Is the Obama administration caving to Republicans by paring back efforts to help people register to vote when they sign up for Obamacare starting next week?
Existing law requires that when people sign up for public assistance, they be given the chance to register to vote. But after the GOP kicked up a fuss about the idea that Obamacare might be used to add new voters to the rolls, the administration may now do so little to help people register that it could end up violating the law.
Making registration—not just voting—more difficult has emerged in recent years as a key piece of the GOP’s effort to erect barriers to the ballot box. In Florida, North Carolina, and other states, Republicans have sought to make registration harder. And in April, Rep. Charles Boustany, a Louisiana Republican, wrote to the Department of Health and Human Services raising concerns about a draft version of the application to sign up for the Obamacare healthcare exchanges, which asked applicants if they’d like to register to vote.
A Health Department official responded to Boustany by noting that the 1993 National Voter Registration Act, known as “Motor Voter,” requires that states offer that chance to anyone signing up for public assistance or at the DMV.
But the devil may be in the details.
The Centers for Medicaid and Medicare Services, which is handling the roll-out of the exchanges, told MSNBC that applications to join the exchanges will include the sentence:
If you want to register to vote, you can complete a voter registration form at www.usa.gov.

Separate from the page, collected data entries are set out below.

(** What is answered: an answer of the API with its status; the health object;
    the metrics' text; a page with its context and its Cache-Control header; an
    answer of the libraries (documentation, static files); 405; or what the
    router does when no route matches (404, or the redirect to the path with or
    without a trailing slash). *)
Inductive answer : Type :=
| AApi (r : Api.response) | AHealth (status version : string) | AMetrics (text : string)
| APage (template : string) (context : list (string * string)) (cache_control : string)
| ALibrary (e : endpoint) (params : list (string * string)) | ANotAllowed | ANoRoute.

Definition health : answer := AHealth "ok" __version__.
Definition dashboard (mtime : option Q) : answer :=
  APage "dashboard.html" [("version", __version__); ("api_prefix", api_prefix); ("asset_version", asset_version mtime __version__)] "no-store".

Section Handlers.
Context {S : Type} `{CS : CrawlService S, ST : Starlette}.
(** [generate_latest()] and the modification time of app.js. *)
Variable generate_latest : string.
Variable mtime : option Q.

Definition int_query (q : HttpRequest) (name : string) : int_param := from_option int_value Absent (hq_query q name).
Definition int_path (params : list (string * string)) (name : string) : int_param :=
  match List.find (fun nv => String.eqb (fst nv) name) params with Some (_, v) => int_value v | None => Absent end.

(** The request of [Api] an endpoint of the crawl router is called with. *)
Definition api_request (e : endpoint) (params : list (string * string)) (q : HttpRequest) : option Api.request :=
  match e with
  | CreateCrawl => Some (PostCrawls (hq_body q))
  | ListCrawls => Some (GetCrawls (int_query q "limit"))
  | StopCrawl => Some (PostStop (int_path params "crawl_id"))
  | GetStatsRoute => Some GetStats
  | ListDocuments => Some (GetDocuments (int_query q "limit") (int_query q "offset") (hq_query q "domain") (hq_query q "q"))
  | ListDomains => Some (GetDomains (int_query q "limit"))
  | GetDocumentRoute => Some (GetDocument (int_path params "doc_id"))
  | GetGraphRoute => Some (GetGraph (int_query q "limit"))
  | _ => None
  end.

Definition handle (q : HttpRequest) : act S answer :=
  match dispatch app_routes (hq_method q) (hq_path q) with
  | NotFound => aret ANoRoute
  | MethodNotAllowed => aret ANotAllowed
  | Handled e params =>
      match api_request e params q with
      | Some r => let! x := Api.route r in aret (AApi x)
      | None =>
          aret match e with
               | Health => health
               | Metrics => AMetrics generate_latest
               | DashboardPage => dashboard mtime
               | e => ALibrary e params
               end
      end
  end.
End Handlers.

(** ** Startup *)

(** [create_app]: the logging is configured, and the application has its routes
    and the files under [static]; and what the first request finds: the tables. *)
Definition create_app `{Structlog} (s : Settings) (copy : string -> bool) (txts : list string) (files : gmap string string) :
    act LogState (list Route * gmap string string) :=
  let! _ := configure_logging (log_level s) (log_json s) in
  aret (app_routes, restore_mail_safe_assets copy txts files).
Definition lifespan (s : Settings) (tables : gset string) (h : Handles) : gset string * Handles := ensure_schema s tables h.
(** What the launcher's [_serve] ([run.py]) does in the same process before the
    server imports the application. *)
Definition serve_setup `{Structlog} (s : Settings) (tables : gset string) (h : Handles) : act LogState (gset string * Handles) :=
  let! _ := configure_logging (log_level s) (log_json s) in
  aret (ensure_schema s tables h).

(** ** No path is claimed twice *)

(** Whether some path matches both templates, decided on the templates. *)
Fixpoint overlap (ps qs : list piece) : bool :=
  match ps, qs with
  | [], [] => true
  | Rest _ :: _, _ | _, Rest _ :: _ => true
  | Lit s :: ps, Lit t :: qs => bool_decide (s = t) && overlap ps qs
  | Lit s :: ps, Param _ :: qs | Param _ :: ps, Lit s :: qs => negb (bool_decide (s = "")) && overlap ps qs
  | Param _ :: ps, Param _ :: qs => overlap ps qs
  | _, _ => false
  end.

Lemma match_overlap ps qs segs a b : match_pieces ps segs = Some a -> match_pieces qs segs = Some b -> overlap ps qs = true.
Proof.
  assert (forall name p ps segs a, match_pieces (Rest name :: p :: ps) segs = Some a -> False) as Hrest by by intros name p ps' [|] a'.
  revert qs segs a b. induction ps as [|p ps IH]; intros qs segs a b Ha Hb.
  { destruct segs; [|done]. destruct qs as [|[t|n|n] qs]; [done|done|done|]. done. }
  destruct segs as [|seg segs]; [destruct p as [?|?|?]; [done|done|]; by destruct ps|].
  destruct qs as [|q qs]; [by destruct q || done|].
  destruct p as [s|n|n], q as [t|n'|n']; cbn [overlap]; try done; cbn in Ha, Hb; repeat case_decide; simplify_eq; try done.
  - rewrite bool_decide_eq_true_2 by done. by eapply IH.
  - rewrite bool_decide_eq_false_2 by done. apply fmap_Some in Hb as (b' & Hb & _). by eapply IH.
  - rewrite bool_decide_eq_false_2 by done. apply fmap_Some in Ha as (a' & Ha & _). by eapply IH.
  - apply fmap_Some in Ha as (a' & Ha & _). apply fmap_Some in Hb as (b' & Hb & _). by eapply IH.
Qed.
Lemma add_message_logged m d part (w : worker) : wk_ready w -> message_domain m = Ok d ->
  partition_for hash d (wk_frontier w) = Ok part ->
  exists w', on_frontier (add_message hash m) w = (Ok tt, w') /\ same_worker w w' /\
    sh_pipeline (wk_shard w') = sh_pipeline (wk_shard w) /\ wk_slept w' = wk_slept w /\
    wk_log w' = wk_log w ++ [(t_frontier (topic_names (wk_settings w)), to_bytes m, d, Some part)].
Proof.
  intros [[p Ep] Et] Hd Hp. destruct w as [s [pi sn [f reg]] slept commits]. unfold wk_frontier in *. cbn in *.
  unfold on_frontier, on_shard, add_message, abind, alift, require_producer, aget. cbn. rewrite Hd, Ep. cbn. rewrite Hp.
  unfold send. rewrite Ep.
  destruct (send_logs (t_frontier (kf_topics f)) (to_bytes m) d (Some part) p) as (p' & Es & El). rewrite Es.
  eexists. split; [done|]. unfold same_worker, wk_ready, wk_log, wk_frontier. cbn. rewrite Ep.
  split_and!; [by eexists|done..|by rewrite El, Et].
Qed.

(** Every attempt at the page of a message fails. *)
Definition page_fails (m : FrontierMessage) : Prop := forall item pi, to_item m = Ok item ->
  match process_item item pi with
  | (Ok r, _) => r = skipped_result item "fetch_error"
  | (Raise _, _) => True
  end.

Lemma failing_page now m d msg (w : worker) :
  wk_ready w -> message_domain m = Ok d -> page_fails m -> from_bytes (msg_value msg) = Ok m ->
  msg_topic msg <> t_retry (topic_names (wk_settings w)) -> fm_depth m <= max_depth (crawl (wk_settings w)) ->
  exists w', handle hash now msg w = (Ok tt, w') /\ same_worker w w' /\
    wk_log w' = wk_log w ++
      [if max_retries (kafka (wk_settings w)) <=? fm_attempts m
       then (t_dlq (topic_names (wk_settings w)), to_bytes m, d, None)
       else (t_retry (topic_names (wk_settings w)), to_bytes (retried now m), d, None)].
Proof.
  intros Hr Hd Hf Em Ht Hdep. pose proof Hr as [Hp Et]. unfold handle, abind at 1, aget. rewrite Em, Et.
  rewrite bool_decide_eq_false_2 by done. destruct (Z.ltb_spec (max_depth (crawl (wk_settings w))) (fm_depth m)); [lia|].
  unfold abind at 1, atry, abind at 1, alift. destruct (to_item m) as [item|e] eqn:Ei.
  - unfold abind at 1, on_shard, process_message, abind at 1, call_pipeline.
    pose proof (Hf item (sh_pipeline (wk_shard w)) Ei) as Hres.
    destruct (process_item item (sh_pipeline (wk_shard w))) as [[r|e] pi].
    + subst r. cbn [expands skipped_result res_fetched res_skipped andb]. unfold abind, aret.
      change (bool_decide (Some "fetch_error" = Some "fetch_error")) with true. cbn iota.
      destruct (schedule_retry_logged now m d (with_shard w (mkShard pi (sh_seen (wk_shard w)) (sh_queue (wk_shard w)))) Hr Hd)
        as (w' & E & Hs & _ & Hl).
      by exists w'.
    + destruct (schedule_retry_logged now m d (with_shard w (mkShard pi (sh_seen (wk_shard w)) (sh_queue (wk_shard w)))) Hr Hd)
        as (w' & E & Hs & _ & Hl).
      unfold abind. rewrite E. by exists w'.
  - destruct (schedule_retry_logged now m d w Hr Hd) as (w' & E & Hs & _ & Hl). unfold abind. rewrite E. by exists w'.
Qed.

Lemma retry_message now m d part msg (w : worker) :
  wk_ready w -> message_domain m = Ok d -> partition_for hash d (wk_frontier w) = Ok part ->
  from_bytes (msg_value msg) = Ok m -> msg_topic msg = t_retry (topic_names (wk_settings w)) ->
  exists w', handle hash now msg w = (Ok tt, w') /\ same_worker w w' /\
    sh_pipeline (wk_shard w') = sh_pipeline (wk_shard w) /\
    wk_slept w' = (wk_slept w + retry_sleep (fm_not_before m - now))%Q /\
    wk_log w' = wk_log w ++ [(t_frontier (topic_names (wk_settings w)), to_bytes (set_not_before m 0), d, Some part)].
Proof.
  intros Hr Hd Hp Em Ht. pose proof Hr as [_ Et]. unfold handle, abind at 1, aget. rewrite Em, Et, Ht.
  rewrite bool_decide_eq_true_2 by done. unfold abind, sleep, amodify.
  apply (add_message_logged (set_not_before m 0) d part
    (mkWorker (wk_settings w) (wk_shard w) (wk_slept w + retry_sleep (fm_not_before m - now)) (wk_commits w)) Hr Hd Hp).
Qed.

(** What a worker does with each kind of message, when the broker accepts
    what it sends.  An undecodable message, and one beyond [max_depth], is
    passed over; a message of the retry topic is put back on its domain's
    partition of the frontier topic with its attempts kept, after a sleep of
    at most five seconds; a message whose page fails is sent on exactly once:
    to the dead-letter topic, unchanged, when its attempts are used up, and
    otherwise to the retry topic with one more attempt and the exponential
    back-off.  None of these raises, so the batch can be committed. *)
Theorem worker_handles now m d part topic v (w : worker) :
  wk_ready w -> message_domain m = Ok d -> partition_for hash d (wk_frontier w) = Ok part ->
  (is_ok (from_bytes v) = false -> handle hash now (mkConsumed topic v) w = (Ok tt, w)) /\
  (exists w', handle hash now (mkConsumed (t_retry (topic_names (wk_settings w))) (to_bytes m)) w = (Ok tt, w') /\
     sh_pipeline (wk_shard w') = sh_pipeline (wk_shard w) /\
     (wk_slept w <= wk_slept w' <= wk_slept w + 5)%Q /\
     wk_log w' = wk_log w ++
       [(t_frontier (topic_names (wk_settings w)), to_bytes (set_not_before m 0), d, Some part)]) /\
  (topic <> t_retry (topic_names (wk_settings w)) -> max_depth (crawl (wk_settings w)) < fm_depth m ->
     handle hash now (mkConsumed topic (to_bytes m)) w = (Ok tt, w)) /\
  (topic <> t_retry (topic_names (wk_settings w)) -> fm_depth m <= max_depth (crawl (wk_settings w)) -> page_fails m ->
     exists w', handle hash now (mkConsumed topic (to_bytes m)) w = (Ok tt, w') /\
       wk_log w' = wk_log w ++
         [if max_retries (kafka (wk_settings w)) <=? fm_attempts m
          then (t_dlq (topic_names (wk_settings w)), to_bytes m, d, None)
          else (t_retry (topic_names (wk_settings w)), to_bytes (retried now m), d, None)]).
Proof.
  intros Hr Hd Hp. pose proof (from_to_bytes m) as Em. split_and!.
  - intros Ev. unfold handle, abind, aget. cbn [msg_value]. by destruct (from_bytes v).
  - destruct (retry_message now m d part (mkConsumed (t_retry (topic_names (wk_settings w))) (to_bytes m)) w Hr Hd Hp Em eq_refl)
      as (w' & E & _ & Hpi & Hsl & Hl). exists w'. split_and!; try done; rewrite Hsl; unfold retry_sleep, py_min; qcases; lra.
  - intros Ht Hdep. unfold handle, abind, aget. cbn [msg_value msg_topic]. pose proof Hr as [_ ->]. rewrite Em.
    rewrite bool_decide_eq_false_2 by done. by destruct (Z.ltb_spec (max_depth (crawl (wk_settings w))) (fm_depth m)); [|lia].
  - intros Ht Hdep Hf. destruct (failing_page now m d (mkConsumed topic (to_bytes m)) w Hr Hd Hf Em Ht Hdep)
      as (w' & E & _ & Hl). by exists w'.
Qed.

(** ** The life of a failing URL *)

(** The worker consumes the last message it sent. *)
Definition relay (now : Q) (w : worker) : worker :=
  match last (wk_log w) with
  | Some (topic, v, _, _) =>
      if bool_decide (topic = t_frontier (topic_names (wk_settings w)) \/ topic = t_retry (topic_names (wk_settings w)))
      then snd (handle hash now (mkConsumed topic v) w) else w
  | None => w
  end.
Fixpoint relays (n : nat) (now : nat -> Q) (w : worker) : worker :=
  match n with O => w | S n => relays n (fun i => now (S i)) (relay (now 0%nat) w) end.

Lemma relay_frontier now m d part (w : worker) : wk_ready w -> message_domain m = Ok d -> page_fails m ->
  last (wk_log w) = Some (t_frontier (topic_names (wk_settings w)), to_bytes m, d, part) ->
  fm_depth m <= max_depth (crawl (wk_settings w)) ->
  same_worker w (relay now w) /\
  wk_log (relay now w) = wk_log w ++
    [if max_retries (kafka (wk_settings w)) <=? fm_attempts m
     then (t_dlq (topic_names (wk_settings w)), to_bytes m, d, None)
     else (t_retry (topic_names (wk_settings w)), to_bytes (retried now m), d, None)].
Proof.
  intros Hr Hd Hf Hl Hdep. unfold relay. rewrite Hl, bool_decide_eq_true_2 by by left.
  destruct (failing_page now m d (mkConsumed (t_frontier (topic_names (wk_settings w))) (to_bytes m)) w Hr Hd Hf)
    as (w' & -> & ? & ?); [apply from_to_bytes|apply topics_distinct|done|done].
Qed.
Lemma commits_upto_S batches n batch : batches !! n = Some batch ->
  commits_upto batches (S n) = commits_upto batches n + match batch with [] => 0 | _ => 1 end.
Proof.
  intros E. unfold commits_upto. rewrite (take_S_r _ _ _ E), filter_app, length_app, filter_cons, filter_nil.
  destruct batch; [rewrite decide_False by (unfold nonempty; by intros H)|rewrite decide_True by done]; cbn; lia.
Qed.
Lemma drop_cons_inv {B} (l rest : list B) n x : x :: rest = drop n l -> l !! n = Some x /\ rest = drop (S n) l.
Proof.
  intros E. assert (l !! n = Some x) as Hn by (by rewrite <- (Nat.add_0_r n), <- lookup_drop, <- E).
  split; [done|]. rewrite (drop_S _ _ _ Hn) in E. by injection E.
Qed.

Section LoopInvariant.
Variables (now : nat -> nat -> Q) (batches : list (list (ConsumedMessage bytes))) (w0 : worker).

(** The operations of the batches that are over, one after the other. *)
Definition all_over (over : list (list op)) : Prop :=
  forall i batch ops, batches !! i = Some batch -> over !! i = Some ops -> batch_over w0 (now i) batch ops.

(** Where the current batch is in each phase, after the operations [cur]. *)
Definition current (ph : phase) (n : nat) (cur : list op) : Prop :=
  match ph with
  | Polling => cur = []
  | Gathering batch ts => batches !! n = Some batch /\ batch_at w0 (now n) batch ts cur
  | Ended r ts =>
      ts = [] /\ cur = [] \/
      exists e batch, r = Raise e /\ batches !! n = Some batch /\
        (ts = [] /\ batch_over w0 (now n) batch cur \/ Return (Raise e) ∈ ts /\ batch_at w0 (now n) batch ts cur)
  end.

(** The tasks of the current batch, as [batch_performed] follows them. *)
Definition tracked (l : loop) (w1 : worker) (cur : list op) : Prop :=
  let c := wk_commits w0 + commits_upto batches (lp_done l) in
  let follows batch ts := batches !! lp_done l = Some batch /\ batch <> [] /\ length ts = length batch /\
    exists outs, batch_performed w0 c (now (lp_done l)) batch w1 (ts, lp_worker l) outs cur in
  match lp_phase l with
  | Polling => cur = [] /\ w1 = lp_worker l /\ lp_rest l = drop (lp_done l) batches
  | Gathering batch ts => follows batch ts /\ lp_rest l = drop (S (lp_done l)) batches
  | Ended r ts => ts = [] /\ cur = [] /\ w1 = lp_worker l \/
      exists e batch, r = Raise e /\ (ts = [] /\ (exists ts', follows batch ts' /\ Forall succeeded ts') \/
        Return (Raise e) ∈ ts /\ follows batch ts)
  end.
Definition loop_inv (l : loop) (over : list (list op)) (w1 : worker) (cur : list op) : Prop :=
  serving w0 (wk_commits w0 + commits_upto batches (lp_done l)) w1 /\ does (concat over) w0 w1 /\
  length over = lp_done l /\ all_over over /\ tracked l w1 cur.
(** * ublock-chrome: a shallow embedding of [src/ublock_chrome/cli.py]

    The command line tool downloads a browser extension, unpacks it into a
    fixed directory, builds a launcher bundle and controls the browser
    process.  The embedding keeps the shape of the Python source: every
    function of [cli.py] that the properties below talk about is a
    definition of the same name, written in a small state-and-exception
    monad over an explicit world (file system tree, temporary files,
    trace of prints and subprocess calls). *)

From Stdlib Require Import List String Ascii Bool Arith ZArith NArith Lia.
Import ListNotations.
Open Scope string_scope.

Set Implicit Arguments.
Set Warnings "-register-all".

(* ================================================================== *)
(** * Python strings

    [str] values are modelled as Rocq strings, that is, as byte strings.
    Case folding is the ASCII one: the capital letters A to Z are mapped
    to their small forms and every other byte is left alone. *)
(* ================================================================== *)

Module PyStr.

Definition lower_ascii (c : ascii) : ascii :=
  let n := nat_of_ascii c in
  if andb (Nat.leb 65 n) (Nat.leb n 90) then ascii_of_nat (n + 32) else c.

(** [s.lower()] *)
Fixpoint lower (s : string) : string :=
  match s with
  | EmptyString => EmptyString
  | String c r => String (lower_ascii c) (lower r)
  end.

(** [s.startswith(p)] *)
Fixpoint startswith (p s : string) : bool :=
  match p, s with
  | EmptyString, _ => true
  | String a p', String b s' => andb (Ascii.eqb a b) (startswith p' s')
  | String _ _, EmptyString => false
  end.

(** [sub in s] *)
Fixpoint contains (sub s : string) : bool :=
  orb (startswith sub s)
      match s with
      | EmptyString => false
      | String _ r => contains sub r
      end.

(** [s.endswith(suf)] *)
Fixpoint endswith (suf s : string) : bool :=
  orb (String.eqb suf s)
      match s with
      | EmptyString => false
      | String _ r => endswith suf r
      end.

(** [c * n] for a one-character string [c] *)
Fixpoint repeat_str (c : string) (n : nat) : string :=
  match n with
  | O => ""
  | S k => c ++ repeat_str c k
  end.

(** [sep.join(l)] *)
Fixpoint join (sep : string) (l : list string) : string :=
  match l with
  | [] => ""
  | [x] => x
  | x :: r => x ++ sep ++ join sep r
  end.

End PyStr.

(* ================================================================== *)
(** * Exceptions and results *)
(* ================================================================== *)

(** The Python exceptions that the modelled code paths can raise. *)
Inductive exn : Type :=
| RuntimeError (msg : string)
| SystemExit (code : Z)
| ShutilError (msg : string)
| FileNotFoundError
| FileExistsError
| NotADirectoryError
| IsADirectoryError
| OSError (msg : string)
| URLError (reason : string)
| BadZipFile
| JSONDecodeError
| UnicodeDecodeError.

Inductive result (A : Type) : Type :=
| Ok (a : A)
| Raise (e : exn).
Arguments Ok {A} a.
Arguments Raise {A} e.

(* ================================================================== *)
(** * The file system

    A tree of directories and regular files.  A directory lists its
    entries in the order in which [iterdir] yields them.  Symbolic links,
    ownership and permission failures are outside the model. *)
(* ================================================================== *)

Module Fs.

Definition path := list string.

Inductive node : Type :=
| File (mode : N) (data : string)
| Dir (entries : list (string * node)).

(** [str(p)] for an absolute [Path]. *)
Definition path_str (p : path) : string :=
  match p with
  | [] => "/"
  | _ => String.concat "" (map (fun c => "/" ++ c) p)
  end.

That address takes applicants to a general government assistance site that includes no information about voting on its homepage, requiring people to use the search tool. Experts in designing such systems say that kind of multi-step approach is an ineffective way of getting large numbers of people to register.
Additional components of the voter-registration assistance appear to have fallen by the wayside. According to the since-withdrawn report, as described Tuesday by Mother Jones, CMS had been mulling training the Obamacare “navigators” who will help people sign up for the exchanges to also help them register to vote. Asked whether that would happen, a CMS spokesperson pledged to respond but did not immediately do so.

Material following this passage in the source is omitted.